Dataset records below:
(** * The generalized Hopfield-matrix method of legume (legume/pol/pol.py)

    A shallow embedding of the class [HopfieldPol]: the constructor, the
    layer lookup [_z_to_lind], the fraction analysis
    [_calculate_fraction], the coupling blocks [_calculate_C_D], the
    assembly [_construct_Hopfield] and the per-k-point pipeline of [run];
    and of the class [Lattice] of legume/lattice.py: the constructor with
    the reciprocal lattice, the grid [xy_grid], the named points
    [_parse_point] and the paths [bz_path].

    Numbers.  The program computes with numpy's complex128 and float64.
    Here they are the elements of a numeric closed field [C] (MathComp's
    [numClosedFieldType]; the algebraic numbers [algC] are the instance
    used for the concrete examples): arithmetic is exact; rounding,
    overflow, nan and the result of a division by zero are not
    represented.  A real array holds elements of [C] whose imaginary part
    is zero.

    Arrays.  A two-dimensional numpy array whose shape is fixed by the
    run ([N_max], [M_max], [num_QWs]) is a MathComp matrix ['M[C]_(m, n)];
    [np.hstack] and [np.vstack] are [row_mx] and [col_mx]; Python lists
    are [seq]; an index taken from a [range] is a [nat].

    Failures.  A Python exception is a [Raise] in the [result] monad.

    The lattice.  The real arrays of [Lattice] hold elements of a real
    closed field [R] (MathComp's [rcfType]; the real algebraic numbers
    [algR] for the concrete examples), [np.pi] is a constant [pi] of
    [R] of which nothing is assumed, and strings are ASCII. *)

From Stdlib Require Ascii String.
From HB Require Import structures.
From Equations Require Import Equations.
From mathcomp Require Import boot order algebra.
From mathcomp Require Import algC.

Set Implicit Arguments.
Unset Strict Implicit.
Unset Printing Implicit Defensive.

Import Order.Theory GRing.Theory Num.Theory.
Import String.StringSyntax.

(** * Part I: the program *)

(** ** Python results *)

Inductive exn := IndexError | ValueError | NameError.

Inductive result (T : Type) := Ok of T | Raise of exn.
Arguments Raise {T} e.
End of Dataset records.
*Your instructions:*
Copy every line above that includes the string "whose".

*Solution for this problem:*
    represented.  A real array holds elements of [C] whose imaginary part
    Arrays.  A two-dimensional numpy array whose shape is fixed by the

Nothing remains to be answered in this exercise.